# Stör Rezept



## Kanye17 (4. Oktober 2009)

Hallo liebe Jünger.
habe letztdens einen 70 cm stör gefangen und wollte fragen wie ich ihn am besten zubereiten soll???

mfg 
Kanye17


----------



## Kanye17 (6. Oktober 2009)

*AW: Stör Rezept*

kennt den niemand ein rezept ^^
sonst muss ich den einfireren ....


----------



## ToxicToolz (6. Oktober 2009)

*AW: Stör Rezept*

Hmm...Dein erstes Posting ist vom 04.10. und nun denkst Du drüber nach ob Du Ihn einfrosten solltest ... Naja... Dann sag Ick nur, Guten Hunger noch ... |uhoh:

Wenn de Herr Stör  wirklich noch mampfen willst, dann guck mal hier rein... http://www.chefkoch.de/rs/s0/st%F6r/Rezepte.html


----------



## Kanye17 (7. Oktober 2009)

*AW: Stör Rezept*

der is schon in der gefrierfach^^
danke^^


----------



## Lenkers (7. Oktober 2009)

*AW: Stör Rezept*

räuchern ...


----------



## Klaus S. (8. Oktober 2009)

*AW: Stör Rezept*

Yeap... ganz klar räuchern!!! Sowas von leckerrrrrrrrrrrrrr........


----------



## Wurmduscher (8. Oktober 2009)

*AW: Stör Rezept*

Weiß ja nicht wie das bei Dir in Niederkassel ist, aber hier in Bayern ist der Acipenser sturio/Stör ganzjährig geschont....
Ansonsten aber könnte Räuchern schon ne gute Idde sein.


----------



## ToxicToolz (8. Oktober 2009)

*AW: Stör Rezept*

Den Stör hat der TE in einer Anlage gefange... Hoff Ich doch, nen Post von Ihm am 05.10. deutet zumindest darauf hin das er nich anders kann als in Anlagen Angeln (derzeit mangels FS)


----------



## Kanye17 (8. Oktober 2009)

*AW: Stör Rezept*

meinst jetzt mich das ich nichts anderes kann außer anlagen angeln????


----------



## ToxicToolz (9. Oktober 2009)

*AW: Stör Rezept*



Kanye17 schrieb:


> meinst jetzt mich das ich nichts anderes kann außer anlagen angeln????


 

Da hast Du mich Falsch verstanden. Ich würde mir nicht anmaßen, die fachliche Kompetenz eines Anglers in Frage zu stellen welchen Ich nie habe Angeln gesehen.

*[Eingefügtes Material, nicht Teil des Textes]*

(** C14: with enough free memory, [exec] of a well-formed ELF file succeeds: the process runs on a new page table in which it reads exactly the program (file bytes in the segments, zeros elsewhere), then a page it cannot access, then a stack whose words are a fake return address, argc and argv, with every argument string in place and NUL-terminated; the program counter is the entry point, the kernel is mapped, and the free pages are exactly those that were free or belonged to the old address space and are not part of the new one, so nothing leaks and nothing is shared. *)
Theorem exec_loads {F} {IO : InodeOps F} kend kdata stale path argv ip c Inv Post s f im spo l :
  KERNLINK <= kend < KERNBASE + PHYSTOP -> KERNLINK < kdata < KERNBASE + PHYSTOP -> kdata mod PGSIZE = 0 ->
  opens path c ip Inv Post f -> wf_elf c -> ainv kend s spo l -> im_pgdir im = dir spo + KERNBASE ->
  80 + tcost (npages (fst (program c)) + 2) <= Z.of_nat (length l) ->
  Z.of_nat (length argv) <= Sysfile.MAXARG -> args_size argv + 4 * (4 + Z.of_nat (length argv)) <= PGSIZE ->
  wp (exec kend kdata stale path argv) (fun r x => r = 0 /\ Post (x_fs x) /\
    started kend kdata spo l (npages (fst (program c))) (snd (program c)) (e_entry c)
      (Str.safestrcpy (im_name im) (last_elem path path) 16) argv x) (mkX s f im).
Proof.
  intros Hend Hdata Hda [Ho Hr Hc] W A Hpg Hcost Hargc Hargs. pose proof (program_partial c W) as Hpart. pose proof W as [Wb Ws Wm Wt Wp].
  destruct (header_fields stale c ltac:(lia)) as (E1 & E2 & E3 & E4). unfold exec. apply wp_bind, wp_zoom. cbn [x_fs].
  eapply wp_mono; [exact Ho|]. intros r f1 [-> Hlock]. apply wp_bind, wp_zoom. cbn [x_fs x_mem x_im]. eapply wp_mono; [exact Hlock|].
  intros [] f2 HI. apply wp_bind, wp_zoom. cbn [x_fs x_mem x_im]. eapply wp_mono; [apply Hr; [done|done|done|unfold sizeof_elfhdr; lia]|].
  intros r f3 [HI3 ->]. cbn [fst snd x_mem x_im]. change (u32 sizeof_elfhdr <? sizeof_elfhdr) with false. cbn iota.
  change (Z.to_nat 0) with 0%nat. change (Z.to_nat sizeof_elfhdr) with 52%nat. rewrite E1, E2, E3, E4, Wm, Z.eqb_refl. cbn [negb].
  assert (Hph : 0 <= e_phoff c) by (apply (le32_u32 c 28 Wb)).
  assert (Hpn : 0 <= e_phnum c) by (apply (le_val_range (window c 44 2)); auto with xv6).
  destruct (npages_spec (fst (program c))) as (_ & _ & Hn0 & _); [destruct Hpart as [? _]; unfold PGSIZE in *; lia|].
  assert (Ht0 : forall n, 0 <= n -> 0 <= tcost n) by (intros n Hn; unfold tcost; dlia). pose proof (Ht0 (npages (fst (program c)) + 2) ltac:(lia)) as Ht1.
  apply wp_bind, wp_zoom. cbn [x_mem]. apply (building_start kend kdata Hend s l); [done|done|apply A|lia|]. intros s1 sp l1 B. cbn [x_fs x_im].
  pose proof (own_taken kend s1 sp l1 (dir sp) (b_inv _ _ _ _ _ _ _ _ _ B) ltac:(by left; left)) as [Hfd _]. apply (frame_range kend Hend) in Hfd.
  rewrite (proj2 (Z.eqb_neq _ 0)) by (unfold KERNBASE, EXTMEM in *; lia).
  assert (Hfin : tcost (npages (fst (program c))) <= tcost (npages (fst (program c)) + 2)) by (apply tcost_mono; lia).
  apply wp_bind. eapply wp_mono; [apply (load_segments_wp kend kdata Hend ip Inv c Hr Wb ltac:(lia) (Z.to_nat (e_phnum c)) (e_phoff c) s l (dir sp) im (0, fun _ => Some 0))|].
  - split_and!; [done|done|]. exists sp, l1. done.
  - split_and!; cbn [fst snd]; [done|done|by eexists|done].
  - done.
  - rewrite Z2Nat.id by done. done.
  - exact Wp.
  - fold (phdrs c) (program c). lia.
  - fold (phdrs c) (program c). intros r x2 [-> (HI2 & Him2 & sp2 & l2 & Hd2 & B2)]. apply wp_bind, wp_zoom. eapply wp_mono; [by apply Hc|]. intros [] f4 HP.
    apply (exec_stack_wp kend kdata Hend Post s l spo A); [|by destruct (program c)|done..]. split_and!; [done|done|]. by exists sp2, l2.
Qed.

In einem Post vom 05.10.2009 "STÖRANGELN in BERGHEIM" <---LINK, sprichst Du davon das es Dir grad anders nicht möglich ist.


----------



## fisherb00n (9. Oktober 2009)

*AW: Stör Rezept*

Ich habe meinen letzten Sterlet als ganzen eingelegt...dann in daumendicke Scheiben geschnitten und geräuchert...

Unter der Haut hat er eine dünne Fettschicht, das Fleisch selber ist aber relativ mager...war einfach nur leeeeeeecker...

PS: Für Forellen gehe ich auch immer an eine Anlage, wenn dann auch mal ein Sterlet beißt, umso besser...|rolleyes

Ansonsten kriegt mich nur ein Angelurlaub von der Ruhr weg :m


----------



## GolemX (10. Oktober 2009)

*AW: Stör Rezept*



Kanye17 schrieb:


> meinst jetzt mich das ich nichts anderes kann außer anlagen angeln????



Ouch da fühlte sich jemand in seiner Stolz verletzt !
Ganz ruhig junger Padewan


----------